Investigators randomized youth-parent dyads to intervention or control groups. Both groups attended seven monthly clinic visits, during which they received clinical care and educational handouts about SCD and hydroxyurea therapy. Only intervention dyads received monthly CHW home visits, during which the CHWs and youth-parent dyads discussed critical social issues, including barriers to hydroxyurea use and strategies for overcoming them. CHWs also helped intervention dyads develop text-message language in their native Spanish or English to remind them to take hydroxyurea daily. Texts replaced CHW visits by the study’s fourth month.

Overall, 28 youth-parent dyads participated in the study, with 18 in the intervention group and 10 in the control group. Half were Hispanic, and the youths’ mean age was 14 years. Compared with controls, intervention youths reported less worry about pain and the need for hospitalization or emergency room visits. They also reported less anger about having SCD; less difficulty talking to others, including health professionals, about their emotions; and improvement in all disease-specific HrQL scores, such as pain impact, compared with controls, whose scores remained stable or declined.
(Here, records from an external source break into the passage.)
Definition lower_ucs4 (before : pystr) (c : codepoint) (after : pystr) : list codepoint :=
  if c =? CAPITAL_SIGMA then [handle_capital_sigma before after]
  else to_lower_full U c.

Fixpoint do_lower (before s : pystr) : pystr :=
  match s with
  | [] => []
  | c :: after => lower_ucs4 before c after ++ do_lower (c :: before) after
  end.

Definition str_lower (s : pystr) : pystr := do_lower [] s.

(** *** [re.sub] with a one-character class

    The pattern of [normalize_text] is a single negated set, so every match
    is one character and [re.sub] rewrites the text character by character. *)
Inductive class_item :=
  | CategoryWord                 (* \w *)
  | CategorySpace                (* \s *)
  | Literal (c : codepoint).

Definition is_alnum (c : codepoint) : bool :=
  is_alpha U c || is_decimal U c || is_digit U c || is_numeric U c.

Definition item_matches (it : class_item) (c : codepoint) : bool :=
  match it with
  | CategoryWord => is_alnum c || (c =? UNDERSCORE)
  | CategorySpace => is_space U c
  | Literal l => c =? l
  end.

Definition set_matches (negate : bool) (items : list class_item) (c : codepoint) : bool :=
  xorb negate (existsb (fun it => item_matches it c) items).

Fixpoint re_sub_set (negate : bool) (items : list class_item)
    (repl : pystr) (text : pystr) : pystr :=
  match text with
  | [] => []
  | c :: rest =>
    (if set_matches negate items c then repl else [c])
      ++ re_sub_set negate items repl rest
  end.

(** *** [str.split()] and [str.join]

    [split_from tok s] scans [s] with [tok] the characters of the word being
    read: white space closes the word, anything else extends it; empty words
    are never produced. *)
Definition close_word (tok : pystr) (words : list pystr) : list pystr :=
  match tok with
  | [] => words
  | _ => tok :: words
  end.

Fixpoint split_from (tok s : pystr) : list pystr :=
  match s with
  | [] => close_word tok []
  | c :: s' =>
    if is_space U c then close_word tok (split_from [] s')
    else split_from (tok ++ [c]) s'
  end.

Definition str_split (s : pystr) : list pystr := split_from [] s.

Fixpoint str_join (sep : pystr) (parts : list pystr) : pystr :=
  match parts with
  | [] => []
  | [p] => p
  | p :: rest => p ++ sep ++ str_join sep rest
  end.

(** *** [normalize_text] (main.py, lines 69-78) *)
Definition punctuation_pattern : list class_item :=
  [CategoryWord; CategorySpace; Literal APOSTROPHE].     (* [^\w\s'] *)

Definition normalize_text (text : pystr) : pystr :=
  let text := str_lower text in
  let text := re_sub_set true punctuation_pattern [] text in
  let text := str_join [SPACE] (str_split text) in
  text.

End Strings.

(** ** A concrete character database

    The tables restricted to Basic Latin and Latin-1 Supplement (U+0000 to
    U+00FF, which holds every letter of Portuguese) and a few characters from
    outside that show the rarer behaviours: U+0130 (a lowercase mapping of two
    characters), U+0307 (a combining mark), the three sigmas, U+2102 (an
    uppercase letter with no lowercase form) and U+2003 (a white space
    outside ASCII).  Code points beyond these are treated as uncased
    symbols. *)
Module Sample.

Definition between (lo hi c : codepoint) : bool := (lo <=? c) && (c <=? hi).

Definition one_of (cs : list codepoint) (c : codepoint) : bool :=
  existsb (N.eqb c) cs.

Definition latin_upper (c : codepoint) : bool :=
  between 65 90 c || between 192 214 c || between 216 222 c.

Definition latin_letter (c : codepoint) : bool :=
  between 65 90 c || between 97 122 c || one_of [170; 181; 186] c
  || between 192 214 c || between 216 246 c || between 248 255 c.

Definition lower (c : codepoint) : list codepoint :=
  if latin_upper c then [c + 32]
  else if c =? 304 then [105; 775]
  else if c =? CAPITAL_SIGMA then [SMALL_SIGMA]
  else [c].

Definition ucd : UnicodeData := {|
  to_lower_full := lower;
  is_cased := fun c => latin_letter c || one_of [304; 931; 962; 963; 8450] c;
  is_case_ignorable := one_of [39; 46; 58; 94; 96; 168; 173; 175; 180; 183; 184; 775];
  is_alpha := fun c => latin_letter c || one_of [304; 931; 962; 963; 8450] c;
  is_decimal := between 48 57;
  is_digit := fun c => between 48 57 c || one_of [178; 179; 185] c;
  is_numeric := fun c => between 48 57 c || one_of [178; 179; 185; 188; 189; 190] c;
  is_space := fun c => between 9 13 c || between 28 32 c || one_of [133; 160; 8195] c;
  is_upper := fun c => latin_upper c || one_of [304; 931; 8450] c
|}.

End Sample.

(** ** Python numbers

    A [float] is a binary64 number.  Every arithmetic result of the handler
    is the binary64 number nearest to an exact rational (ties to even):
    [int / int] rounds the true quotient, [float * int] the true product,
    and [round(x, 1)] the decimal obtained from the exact value of [x]. *)
Definition prec : Z := 53.
Definition emax : Z := 1024.

(** The exact value of a finite float. *)
Definition float_value (x : spec_float) : Q :=
  match x with
  | S754_finite s m e =>
    let n := if s then Zneg m else Zpos m in
    match e with
    | Z0 => n # 1
    | Zpos p => (n * 2 ^ Zpos p)%Z # 1
    | Zneg p => n # (2 ^ p)%positive
    end
  | _ => 0%Q
  end.

(** Correct rounding of a rational: the quotient of numerator by denominator
    is taken with enough bits ([SFdiv_core_binary]) and rounded to nearest
    even ([binary_round_aux]), as IEEE division does. *)
Definition nearest_float (q : Q) : spec_float :=
  match Qred q with
  | Qmake Z0 _ => S754_zero false
  | Qmake (Zpos n) d =>
    let '(m, e, l) := SFdiv_core_binary prec emax (Zpos n) 0 (Zpos d) 0 in
    binary_round_aux prec emax false m e l
  | Qmake (Zneg n) d =>
    let '(m, e, l) := SFdiv_core_binary prec emax (Zpos n) 0 (Zpos d) 0 in
    binary_round_aux prec emax true m e l
  end.

(** A float literal such as [66.7] denotes the float nearest to the decimal. *)
Definition float_literal (q : Q) : spec_float := nearest_float q.

Definition float_of_int (z : Z) : spec_float := nearest_float (inject_Z z).

(** [a / b] on ints, for [b > 0] (the handler guards the division). *)
Definition int_true_div (a b : Z) : spec_float := nearest_float (a # Z.to_pos b).

Definition float_mul (x y : spec_float) : spec_float := SFmul prec emax x y.

(** Nearest integer, ties to even. *)
Definition round_half_even (q : Q) : Z :=
  let f := Qfloor q in
  match Qcompare (q - inject_Z f) (1 # 2) with
  | Lt => f
  | Gt => (f + 1)%Z
  | Eq => if Z.even f then f else (f + 1)%Z
  end.

(** [round(x, ndigits)] for a float and [ndigits >= 0]: the exact value of
    [x] is rounded to [ndigits] decimals, ties to even, and the decimal is
    read back as a float (CPython's [double_round]). *)
Definition float_round (x : spec_float) (ndigits : nat) : spec_float :=
  match x with
  | S754_finite s m e =>
    let scale := inject_Z (10 ^ Z.of_nat ndigits) in
    let k := round_half_even (float_value (S754_finite false m e) * scale) in
    let r := nearest_float (inject_Z k / scale) in
    if s then SFopp r else r
  | _ => x
  end.

Inductive pynum :=
  | PyInt (z : Z)
  | PyFloat (x : spec_float).

(** [round(v, ndigits)] with [ndigits >= 0]: an int is returned as it is. *)
Definition py_round (v : pynum) (ndigits : nat) : pynum :=
  match v with
  | PyInt z => PyInt z
  | PyFloat x => PyFloat (float_round x ndigits)
  end.

(** A [float] field of a pydantic model accepts an int and stores a float. *)
Definition float_field (v : pynum) : spec_float :=
  match v with
  | PyInt z => float_of_int z
  | PyFloat x => x
  end.

(** ** Models (main.py, lines 35-51) *)
Record WordEvaluation := {
  word : pystr;
  correct : bool
}.

Record TranscriptionResponse := {
  transcribed_text : pystr;
  expected_phrase : pystr;
  word_evaluations : list WordEvaluation;
  overall_score : spec_float;
  all_correct : bool
}.

Record Phrase := {
  id : Z;
  phrase : pystr;
  translation : pystr
}.

Record HTTPException := {
  status_code : Z;
  detail : pystr
}.
(** * ChipTone: the synthesizer's sample generator and the session recorder

    A shallow embedding of [Synth] and [Recorder] of [main.py], of the event
    handling of its main loop, and of what [draw_glowing_circle],
    [draw_wave_visualization] and [draw_note_display] compute.

    Python floats and NumPy's [float64] are IEEE binary64 numbers: they are
    Rocq's primitive floats here, so that [+], [-], [*] and [/] round exactly as
    the program's do.  [np.sin] and [np.tanh] come from the platform's maths
    library and are taken as two unknown functions on floats ([Libm]).  NumPy's
    [int16] arrays are lists of [Z] kept in [[-32768, 32767]] with the
    wrap-around written out. *)

From Stdlib Require Import ZArith QArith Qround List Sorted Floats Lia.
From stdpp Require Import base option list sorting strings gmap.

#[local] Set Warnings "-inexact-float".

(** ** Python exceptions as an error monad *)

Inductive PyError : Set :=
  | ValueError
  | OverflowError
  | IndexError.

Inductive result (A : Type) : Type :=
  | Ok (a : A)
  | Raise (e : PyError).

Arguments Ok {A} a.
Arguments Raise {A} e.

#[global] Instance result_ret : MRet result := @Ok.
#[global] Instance result_bind : MBind result := fun A B f r =>
  match r with
  | Ok a => f a
  | Raise e => Raise e
  end.

Definition is_ok {A} (r : result A) : bool :=
  match r with
  | Ok _ => true
  | Raise _ => false
  end.

(** ** The NumPy and Python primitives the program calls *)

Module Np.

#[local] Open Scope Z_scope.

(** Python's conversion of an [int] to a [float] (round to nearest even
    beyond 53 bits; exact for every integer the program converts). *)
Definition of_int (z : Z) : float :=
  SF2Prim (binary_normalize prec emax z 0 false).

(** The integer part of a finite float, rounded toward zero. *)
Definition trunc_finite (s : bool) (m : positive) (e : Z) : Z :=
  let a := Z.shiftl (Z.pos m) e in
  if s then - a else a.

(** Python's [int(x)] on a float: truncation toward zero; [nan] raises
    [ValueError] and an infinity raises [OverflowError]. *)
Definition py_int (x : float) : result Z :=
  match Prim2SF x with
  | S754_zero _ => Ok 0
  | S754_finite s m e => Ok (trunc_finite s m e)
  | S754_infinity _ => Raise OverflowError
  | S754_nan => Raise ValueError
  end.

(** The nearest integer to [m * 2^e] (with [e < 0]), halves to the even
    neighbour. *)
Definition nearest_even (m : positive) (e : Z) : Z :=
  let q := Z.shiftl (Z.pos m) e in
  let r := Z.pos m - Z.shiftl q (- e) in
  let half := Z.shiftl 1 (- e - 1) in
  if (half <? r) || ((r =? half) && Z.odd q) then q + 1 else q.

(** Python's [round(x)] on a float (one argument): the nearest integer, halves
    to even. *)
Definition py_round (x : float) : result Z :=
  match Prim2SF x with
  | S754_zero _ => Ok 0
  | S754_finite s m e =>
      let a := if 0 <=? e then Z.shiftl (Z.pos m) e else nearest_even m e in
      Ok (if s then - a else a)
  | S754_infinity _ => Raise OverflowError
  | S754_nan => Raise ValueError
  end.

(** A float of magnitude [a] with the sign bit [s]. *)
Definition signed (s : bool) (a : Z) : float :=
  if s then (- of_int a)%float else of_int a.

(** [np.floor]: integers (exponent at least 0), zeros, infinities and [nan]
    are returned as they are. *)
Definition floor (x : float) : float :=
  match Prim2SF x with
  | S754_finite s m e =>
      if 0 <=? e then x
      else of_int (Z.shiftl (if s then Z.neg m else Z.pos m) e)
  | _ => x
  end.

(** [np.round] with no decimals ([rint]): halves to even, a zero result keeps
    the sign of its argument. *)
Definition round (x : float) : float :=
  match Prim2SF x with
  | S754_finite s m e =>
      if 0 <=? e then x else signed s (nearest_even m e)
  | _ => x
  end.

(** [np.sign]: [-1], [0] or [1]; [nan] for [nan]. *)
Definition sign (x : float) : float :=
  if (x <? 0)%float then (-1)%float
  else if (0 <? x)%float then 1%float
  else if (x =? 0)%float then 0%float
  else x.

(** Reduction of an integer to the 16-bit two's-complement range. *)
Definition wrap16 (z : Z) : Z := (z + 32768) mod 65536 - 32768.

(** [.astype(np.int16)] on a [float64]: the C conversion, which truncates
    toward zero.  For a value outside the [int16] range C leaves the result
    undefined; the value taken here is the one of x86-64 builds (conversion
    to a 32-bit integer, low 16 bits kept; 0 for [nan], infinities and values
    beyond 32 bits).  Whatever the platform, the result is an [int16]. *)
Definition astype_int16 (x : float) : Z :=
  match Prim2SF x with
  | S754_finite s m e =>
      let t := trunc_finite s m e in
      if (- 2147483648 <=? t) && (t <=? 2147483647) then wrap16 t else 0
  | _ => 0
  end.

(** [int16 + int16] on arrays: the sum wraps modulo [2^16]. *)
Definition int16_add (a b : Z) : Z := wrap16 (a + b).

(** [(a * 0.5).astype(np.int16)] for an [int16] sample [a]: the product is a
    [float64]. *)
Definition int16_half (a : Z) : Z := astype_int16 (of_int a * 0.5)%float.

(** [np.arange(z, z + n)] as floats. *)
Fixpoint arange (z : Z) (n : nat) : list float :=
  match n with
  | O => []
  | S n' => of_int z :: arange (z + 1) n'
  end.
In the intervention group, youth-parent concordance over disease self-management improved slightly at three months but dissipated by six months, when text-message reminders had replaced CHW support. Nevertheless, Smaldone concluded, “the HABIT intervention is feasible, acceptable to parents and youth, and shows promise in improving psychosocial domains of both generic and disease-specific HrQL, as well as dyad concordance regarding self-management tasks."

The HABIT study, funded by a grant from the National Institute of Nursing Research (NINR) at the National Institutes of Health, was so successful that the NINR chose to fund a larger four-site randomized controlled trial to test the intervention’s efficacy. And, although the HABIT intervention may not be a cure for SCD, it moves research, and its ability to help patients, one step forward, reaffirming Columbia Nursing’s commitment to reducing the burden of chronic diseases, such as SCD, bringing hope during “National Sickle Cell Awareness Month.”